> [WHAT YOU WILL DO]: A word-for-word copy of the entries below is required.

[Dataset entries]
(* ===== verification/BackendOps.v ===== *)
(** * The operations of the storage back end, in the layout with reference counts

    Each operation, used as its contract says, returns, keeps the reference
    counts exact, and changes the store as intended. *)
From S2P Require Import Prelude CostModel DeltaTracking StorageDb Gc Backend BackendInv BackendCounts.

#[local] Arguments cache_insert_new_key : simpl never.
#[local] Arguments remove_from_memory : simpl never.

Section ops.
Context {D Handle C : Type} `{F : Features} `{DBLaws D Handle} `{LruCache ArenaHash CacheValue C} `{!LruLaws ArenaHash CacheValue C}.
Context {CT : Counted}.
#[local] Set Default Proof Using "All".
Abbreviation B := (StorageBackend D Handle C).
Implicit Types (b : B) (k : ArenaHash) (o : OnDiskObject) (delta : Delta).

(** ** Roots *)
Abbreviation root_delta_of n := {| ref_delta := 0; root_delta := n |}.

Lemma bump_root n o : bump (root_delta_of n) o = o.
Proof. unfold bump. destruct layout_v2; [done|]. destruct o. cbn. f_equal. lia. Qed.
Lemma alter_id {A} (g : A -> A) k (m : gmap ArenaHash A) : (forall x, g x = x) -> alter g k m = m.
Proof.
  intros Hg. apply map_eq. intros j. destruct (decide (j = k)) as [->|]; [|by rewrite lookup_alter_ne].
  rewrite lookup_alter_eq. destruct (m !! k); cbn; by rewrite ?Hg.
Qed.
Lemma updated_root_objects b b' k n : updated b b' k (root_delta_of n) -> objects b' = objects b.
Proof. intros Hup. rewrite (up_objects _ _ _ _ Hup). apply alter_id, bump_root. Qed.
Lemma root_room b k n : in_range b -> has_room (root_delta_of n) (objects b !! k).
Proof. intros Hr _ o Ho. cbn. pose proof (Hr counted k o Ho). unfold in_u in *. lia. Qed.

> [RESPONSE]:
(* ===== verification/BackendOps.v ===== *)
(** * The operations of the storage back end, in the layout with reference counts

    Each operation, used as its contract says, returns, keeps the reference
    counts exact, and changes the store as intended. *)
From S2P Require Import Prelude CostModel DeltaTracking StorageDb Gc Backend BackendInv BackendCounts.

#[local] Arguments cache_insert_new_key : simpl never.
#[local] Arguments remove_from_memory : simpl never.

Section ops.
Context {D Handle C : Type} `{F : Features} `{DBLaws D Handle} `{LruCache ArenaHash CacheValue C} `{!LruLaws ArenaHash CacheValue C}.
Context {CT : Counted}.
#[local] Set Default Proof Using "All".
Abbreviation B := (StorageBackend D Handle C).
Implicit Types (b : B) (k : ArenaHash) (o : OnDiskObject) (delta : Delta).

(** ** Roots *)
Abbreviation root_delta_of n := {| ref_delta := 0; root_delta := n |}.

Lemma bump_root n o : bump (root_delta_of n) o = o.
Proof. unfold bump. destruct layout_v2; [done|]. destruct o. cbn. f_equal. lia. Qed.
Lemma alter_id {A} (g : A -> A) k (m : gmap ArenaHash A) : (forall x, g x = x) -> alter g k m = m.
Proof.
  intros Hg. apply map_eq. intros j. destruct (decide (j = k)) as [->|]; [|by rewrite lookup_alter_ne].
  rewrite lookup_alter_eq. destruct (m !! k); cbn; by rewrite ?Hg.
Qed.
Lemma updated_root_objects b b' k n : updated b b' k (root_delta_of n) -> objects b' = objects b.
Proof. intros Hup. rewrite (up_objects _ _ _ _ Hup). apply alter_id, bump_root. Qed.
Lemma root_room b k n : in_range b -> has_room (root_delta_of n) (objects b !! k).
Proof. intros Hr _ o Ho. cbn. pose proof (Hr counted k o Ho). unfold in_u in *. lia. Qed.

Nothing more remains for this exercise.